New OSU hazelnut varieties expand production

Hazelnut trees
An estimated 12,000-plus new hazelnut acres have been planted in Oregon in the past decade. OSU Extension photo

After hazelnut varieties developed at OSU saved Oregon’s industry from devastation by eastern filbert blight, hazelnut acreage in Oregon has more than doubled, marking a full recovery from a disease that nearly wiped out the state’s official nut.

In the past eight years, OSU’s hazelnut breeding program has released 20 cultivars that are resistant to eastern filbert blight. The most popular, ‘Jefferson,’ released in 2009, accounts for more than half the total acres planted. Plantings are also strong for ‘Yamhill,’ released in 2008; it’s a key ingredient in the popular chocolate-hazelnut spread Nutella. And there’s a waiting list for two more-recent OSU varieties, ‘Wepster’ (2013) and ‘McDonald’ (2014), a high-yielding cultivar whose size and blanching ability make it ideal for the baking, snack, and chocolate industries. 
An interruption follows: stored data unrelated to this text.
(* ===== verification/AccountKey.v ===== *)
(** [internal/certificate/account_key.go], the account key of [acme.go], and
    [admin_certificate.go]: the ACME account's key is written once and whole. *)
From S2P Require Import Prelude GoStrings GoPath Quote Sha256 Domain FileSys Revisions X509 CertState TLSStore.

(** ** The file system calls

    The root is the data directory.  [os.CreateTemp(dir, prefix + "*" + suffix)]
    makes a file whose name no entry of [dir] has. *)
Definition temp_name (prefix suffix : string) (es : gmap string node) : string :=
  prefix +:+ fresh_suffix es +:+ suffix.
Definition os_create_temp (dir : path) (prefix suffix : string) : M fs (result string) :=
  sys (λ t,
    if is_dir (tree_get dir t) then
      let name := temp_name prefix suffix (entries_of (tree_get dir t)) in
      (Ok name, tree_put (dir ++ [name]) (Some (File "" 384)) t)
    else (Err ErrNotExist, t)).
Definition os_read_file (p : path) : M fs (result string) :=
  sys (λ t, (match tree_get p t with
             | Some (File d _) => Ok d
             | None => Err ErrNotExist
             | Some _ => Err (SysErr "is a directory")
             end, t)).

Definition account_dir : path := ["acme"].
Definition account_path : path := ["acme"; "account.key"].
(** The steps from the [Chmod] of the temporary file to the [Close]. *)
Definition write_account (tmp : path) (key : string) : M fs (option gerror) :=
  let* e := os_chmod tmp 384 in
  let* e := (match e with None => file_write tmp key | Some _ => ret e end) in
  let* e := (match e with None => file_sync | Some _ => ret e end) in
  let* c := file_close in
  ret (match e with Some _ => e | None => c end).
Definition place_account (dataDir : string) (tmp : path) (key : string) : M fs (result string) :=
  nil? write_account tmp key in
  nil? os_rename tmp account_path in
  nil? os_open_dir account_dir in
  nil? file_sync in
  ret (Ok (join_path [dataDir; "acme"; "account.key"])).
(** The deferred [os.Remove] runs last. *)
Definition StoreAccountKey (dataDir key : string) : M fs (result string) :=
  if negb (is_abs dataDir) then ret (Err (Errorf "data directory must be absolute"))
  else if bool_decide (key = "") then ret (Err (Errorf "account key is empty"))
  else
    nil? os_mkdir_all "acme" 448 in
    let? name := os_create_temp account_dir ".account-" ".tmp" in
    let* r := place_account dataDir (account_dir ++ [name]) key in
    let* _ := os_remove (account_dir ++ [name]) in
    ret r.

Section Account.
Context {X : X509}.
(** [crypto.Signer] values: their generation, and their PKCS #8 text in PEM. *)
Variable signer : Type.
Variable generate : result signer.
Variable encode_key : signer → result string.
Variable parse_pkcs8 : string → result signer.

Definition parseAccountKey (data : string) : result signer :=
  match pem_decode data with
  | None => Err (Errorf "invalid account key PEM")
  | Some (_, bytes, _) => parse_pkcs8 bytes
  end.
Definition loadOrCreateAccountKey (dataDir : string) : M fs (result signer) :=
  let* r := os_read_file account_path in
  match r with
  | Ok data => ret (parseAccountKey data)
  | Err e =>
    if negb (errors_is e ErrNotExist) then ret (Err e)
    else match generate with
    | Err e => ret (Err e)
    | Ok key =>
      match encode_key key with
      | Err e => ret (Err e)
      | Ok text =>
        let? _ := StoreAccountKey dataDir text in
        ret (Ok key)
      end
    end
  end.
End Account.

(** ** [AdminCertificate] *)

Section AdminCertificate.
(** [tls.Certificate]: [tls.LoadX509KeyPair] and the window of its leaf. *)
Variable pair : Type.
Variable load_pair : string → string → result pair.
Variable leaf_window : pair → result (Time * Time).
Definition Prepare (p : Published) (now : Time) : result pair :=
  if bool_decide (Pub_Revision p = "") || negb (bool_decide (base_name (dir_name (Pub_CertificatePath p)) = Pub_Revision p))
     || negb (bool_decide (dir_name (Pub_CertificatePath p) = dir_name (Pub_PrivateKeyPath p)))
  then Err (Errorf "AdminUI TLS paths do not belong to one revision")
  else match load_pair (Pub_CertificatePath p) (Pub_PrivateKeyPath p) with
  | Err e => Err (Wrapf "load AdminUI TLS revision" e)
  | Ok x =>
    match leaf_window x with
    | Err e => Err (Wrapf "parse AdminUI TLS certificate" e)
    | Ok (notBefore, notAfter) =>
      if (now <? notBefore) || negb (now <? notAfter)
      then Err (Errorf "AdminUI TLS certificate is outside its validity window") else Ok x
    end
  end.
(** The atomic pointer. *)
Definition Activate (x : pair) : M (option pair) unit := λ _, (tt, Some x).
Definition GetCertificate : M (option pair) (result pair) := λ a,
  (match a with Some x => Ok x | None => Err (Errorf "AdminUI TLS certificate is not ready") end, a).
End AdminCertificate.

(** ** The key file is written whole *)

Lemma max_name_fresh es n k : es !! n = Some k → (String.length n < String.length (fresh_suffix es))%nat.
Proof.
  intros E%max_name_length_le. unfold fresh_suffix. rewrite <- (chars_length (of_chars _)), chars_of_chars, length_replicate. lia.
Qed.
Lemma temp_name_fresh p s es : es !! temp_name p s es = None.
Proof.
  destruct (es !! _) as [n|] eqn:E; [|done]. apply max_name_fresh in E.
  unfold temp_name in E at 1. rewrite !string_length_app in E. lia.
Qed.
Lemma os_create_temp_inv d p s w r w' :
  os_create_temp d p s w = (r, w') →
  (is_ok r = false ∧ fs_tree w' = fs_tree w) ∨
  ∃ n, r = Ok n ∧ n = temp_name p s (entries_of (tree_get d (fs_tree w))) ∧ is_dir (tree_get d (fs_tree w)) = true
    ∧ fs_tree w' = tree_put (d ++ [n]) (Some (File "" 384)) (fs_tree w).
Proof.
  intros [?|E]%sys_inv; [by left|]. destruct (is_dir _); [right|left; by simplify_eq].
  injection E as <- <-. eauto.
Qed.

(** The key file of a tree. *)
Definition account_key (t : node) : option node := tree_get account_path t.
Lemma below_temp_key name t t' :
  name ≠ "account.key" → below (account_dir ++ [name]) t t' → account_key t' = account_key t.
Proof.
  intros Hn [H _]. apply H; intros Hp; apply prefix_cons_inv_2 in Hp; apply prefix_cons_inv_1 in Hp; congruence.
Qed.
Lemma write_account_below tmp key : tmp ≠ [] → writes_below tmp (write_account tmp key).
Proof.
  intros Ht. unfold write_account. pose proof (file_write_below tmp [] key) as Hw. rewrite app_nil_r in Hw.
  repeat first [solve [auto with fsdb] | case_match | apply writes_below_bind; [|intros ?]].
Qed.
Lemma write_account_done tmp key d m w w' :
  tmp ≠ [] → is_dir (tree_get (parent tmp) (fs_tree w)) = true → tree_get tmp (fs_tree w) = Some (File d m) →
  write_account tmp key w = (None, w') → fs_tree w' = tree_put tmp (Some (File (d +:+ key) 384)) (tree_put tmp (Some (File d 384)) (fs_tree w)).
Proof.
  intros Hne Hd Hf H. unfold write_account in H. run_bind H. run_bind H. run_bind H. run_bind H. run_ret H.
  destruct a1; [done|]. destruct a0; [by run_ret E1|]. destruct a; [by run_ret E0|].
  apply sys_err_None in E. rewrite Hf in E. injection E as E. apply file_sync_keeps in E1. apply file_close_keeps in E2.
  apply (file_write_inv _ _ d 384) in E0; [congruence|]. rewrite <- E. by apply tree_get_put_eq.
Qed.
Lemma parent_shorter (p : path) : p ≠ [] → (length (parent p) < length p)%nat.
Proof. intros Hp. unfold parent. rewrite removelast_firstn_len, length_take. destruct p; simpl; [done|lia]. Qed.
Lemma tree_put_parent p v n : p ≠ [] → is_dir (tree_get (parent p) n) = true → is_dir (tree_get (parent p) (tree_put p v n)) = true.
Proof.
  intros Hp Hd. pose proof (parent_shorter p Hp). apply tree_get_put_dir; [done| |].
  - intros E. rewrite <- E in *. lia.
  - intros Hx%prefix_length. lia.
Qed.

(** The directory of the keys is there or can be made. *)
Definition account_place (t : node) : Prop :=
  is_dir (Some t) = true ∧ (tree_get ["acme"] t = None ∨ is_dir (tree_get ["acme"] t) = true).
Lemma mkdir_acme w e w' :
  account_place (fs_tree w) → os_mkdir_all "acme" 448 w = (e, w') →
  account_key (fs_tree w') = account_key (fs_tree w) ∧ account_place (fs_tree w')
  ∧ (e = None → is_dir (tree_get ["acme"] (fs_tree w')) = true).
Proof.
  intros [Hr Ha] [[He Ht]|E]%sys_err_inv; [by rewrite Ht|]. destruct (fs_tree w) as [| |m es]; [done..|].
  unfold account_place, account_key, account_path in *. cbn in E, Ha |- *. destruct (es !! "acme") as [[| |m' es']|] eqn:Hes; cbn in Ha.
  - by destruct Ha.
  - by destruct Ha.
  - injection E as <- <-. cbn. rewrite Hes. cbn. auto.
  - injection E as <- <-. cbn. rewrite lookup_partial_alter_eq. cbn. auto.
Qed.

Lemma StoreAccountKey_outcome dataDir key w r w' :
  account_place (fs_tree w) → StoreAccountKey dataDir key w = (r, w') →
  (account_key (fs_tree w') = account_key (fs_tree w) ∨ account_key (fs_tree w') = Some (File key 384))
  ∧ (is_ok r = true → account_key (fs_tree w') = Some (File key 384)).
Proof.
  intros Hp H. unfold StoreAccountKey in H.
  destruct (negb (is_abs dataDir)); [run_ret H; by split; [left|]|].
  destruct (bool_decide (key = "")); [run_ret H; by split; [left|]|].
  run_bind H. destruct (mkdir_acme _ _ _ Hp E) as (Hk1 & Hp1 & Hd1).
  destruct a as [e|]; [run_ret H; rewrite Hk1; by split; [left|]|]. specialize (Hd1 eq_refl). clear E.
  run_bind H. apply os_create_temp_inv in E as [[Hr Ht]|(name & -> & Hname & _ & Ht)].
  { destruct a; [done|]. run_ret H. rewrite Ht, Hk1. by split; [left|]. }
  assert (Hne : name ≠ "account.key") by (rewrite Hname; done). clear Hname.
  set (tmp := account_dir ++ [name]) in *. run_bind H. run_bind H. run_ret H.
  assert (Hk2 : account_key (fs_tree w0) = account_key (fs_tree w)).
  { rewrite <- Hk1. apply (below_temp_key name); [done|]. rewrite Ht. apply below_put_eq. }
  assert (Hkr : account_key (fs_tree w') = account_key (fs_tree w2)).
  { apply (below_temp_key name); [done|]. by apply os_remove_below in E0. }
  rewrite Hkr. clear Hkr E0. unfold place_account in E.
  run_bind E. assert (Hb : account_key (fs_tree w3) = account_key (fs_tree w0)).
  { apply (below_temp_key name); [done|]. by apply write_account_below in E0. }
  destruct a as [e|]; [run_ret E; rewrite Hb, Hk2; by split; [left|]|].
  apply (write_account_done _ _ "" 384) in E0; [|done| |].
  2: { rewrite Ht. by apply tree_put_parent. }
  2: { rewrite Ht. by apply tree_get_put_eq. }
  run_bind E. apply os_rename_inv in E1 as [[He Ht3]|(-> & n & Hn & _ & _ & Ht3)].
  { destruct a; [|done]. run_ret E. rewrite Ht3, Hb, Hk2. by split; [left|]. }
  assert (Hd2 : is_dir (tree_get (parent tmp) (tree_put tmp (Some (File "" 384)) (fs_tree w0))) = true).
  { apply tree_put_parent; [done|]. rewrite Ht. by apply tree_put_parent. }
  assert (n = File key 384) as ->.
  { rewrite E0, tree_get_put_eq in Hn by done. by injection Hn as <-. }
  assert (Hk : account_key (fs_tree w4) = Some (File key 384)).
  { rewrite Ht3. apply tree_get_put_eq; [done|]. change (parent account_path) with (parent tmp).
    apply tree_put_parent; [done|]. rewrite E0. by apply tree_put_parent. }
  run_bind E. apply os_open_dir_keeps in E1.
  destruct a as [e|]; [run_ret E; rewrite E1, Hk; by split; [right|]|].
  run_bind E. apply file_sync_keeps in E2.
  destruct a as [e|]; run_ret E; rewrite E2, E1, Hk; by split; [right|].
Qed.
Lemma StoreAccountKey_done dataDir key w p w' :
  account_place (fs_tree w) → StoreAccountKey dataDir key w = (Ok p, w') → account_key (fs_tree w') = Some (File key 384).
Proof. intros Hp H. by apply (StoreAccountKey_outcome _ _ _ _ _ Hp H). Qed.

(** C35. The account's key is written whole or not at all: whatever calls fail, the
    file [acme/account.key] afterwards is the one that was there or holds exactly
    the new key with mode 0600; and when the path is returned it holds the new key. *)
Theorem StoreAccountKey_atomic dataDir key w r w' :
  account_place (fs_tree w) → StoreAccountKey dataDir key w = (r, w') →
  (account_key (fs_tree w') = account_key (fs_tree w) ∨ account_key (fs_tree w') = Some (File key 384))
  ∧ (is_ok r = true → account_key (fs_tree w') = Some (File key 384)).
Proof. apply StoreAccountKey_outcome. Qed.

Lemma read_key_inv w a w1 :
  os_read_file account_path w = (a, w1) → (∀ e q, fs_faults w = Some e :: q → errors_is e ErrNotExist = false) →
  fs_tree w1 = fs_tree w ∧ match a with
    | Ok d => ∃ m, account_key (fs_tree w) = Some (File d m)
    | Err e => errors_is e ErrNotExist = true → account_key (fs_tree w) = None
    end.
Proof.
  unfold os_read_file, sys, account_key. set (o := tree_get account_path (fs_tree w)). intros E Hf.
  destruct (fs_faults w) as [|[e|] q] eqn:Hq.
  2: { injection E as <- <-. split; [done|]. intros He. by rewrite (Hf _ _ eq_refl) in He. }
  all: destruct o as [[d m|l|m es]|]; injection E as <- <-; (split; [done|]); first [by exists m|done|intros He; by vm_compute in He].
Qed.

Section KeyKept.
Context {X : X509}.
Variable signer : Type.
Variable generate : result signer.
Variable encode_key : signer → result string.
Variable parse_pkcs8 : string → result signer.
(** The text of a key is a PEM block that parses to the key. *)
Hypothesis parse_encode : ∀ k text, encode_key k = Ok text → parseAccountKey signer parse_pkcs8 text = Ok k.

(** The account keeps its key: a key file that is there is read and never
    written, and a key that is returned is the one the file holds, so every later
    start uses the same ACME account.  A failure injected into the reading must not
    itself say that the file is missing. *)
Theorem account_key_kept dataDir w r w' :
  account_place (fs_tree w) → (∀ e q, fs_faults w = Some e :: q → errors_is e ErrNotExist = false) →
  loadOrCreateAccountKey signer generate encode_key parse_pkcs8 dataDir w = (r, w') →
  (∀ n, account_key (fs_tree w) = Some n → fs_tree w' = fs_tree w)
  ∧ (∀ k, r = Ok k → ∃ d m, account_key (fs_tree w') = Some (File d m) ∧ parseAccountKey signer parse_pkcs8 d = Ok k).
Proof using parse_encode.
  intros Hp Hf H. unfold loadOrCreateAccountKey in H. run_bind H.
  pose proof (read_key_inv _ _ _ E Hf) as Ht. clear E.
  destruct Ht as [Ht Ha]. destruct a as [d|e].
  - run_ret H. rewrite Ht. split; [done|]. destruct Ha as [m Hm]. intros k Hk. eauto.
  - destruct (errors_is e ErrNotExist); cbn [negb] in H; [|by run_ret H]. specialize (Ha eq_refl).
    split; [intros n Hn; congruence|]. intros k ->.
    destruct generate as [k0|]; [|run_absurd H]. destruct (encode_key k0) as [text|] eqn:Hk0; [|run_absurd H].
    run_bind H. destruct a; [|run_absurd H]. run_ret H.
    apply StoreAccountKey_done in E; [|by rewrite Ht]. eauto using parse_encode.
Qed.
End KeyKept.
The new orchards are taking root: unofficial estimates say that 11,000 to 12,000 new hazelnut acres were planted between 2009 and 2012. Growers generally don't need to spray the new varieties with fungicides. That helps preserve the environment and the growers’ bottom line.

More than 99 percent of the U.S. hazelnut crop comes from Oregon. In 2016, Oregon growers produced $86 million worth of hazelnuts from about 60,000 acres.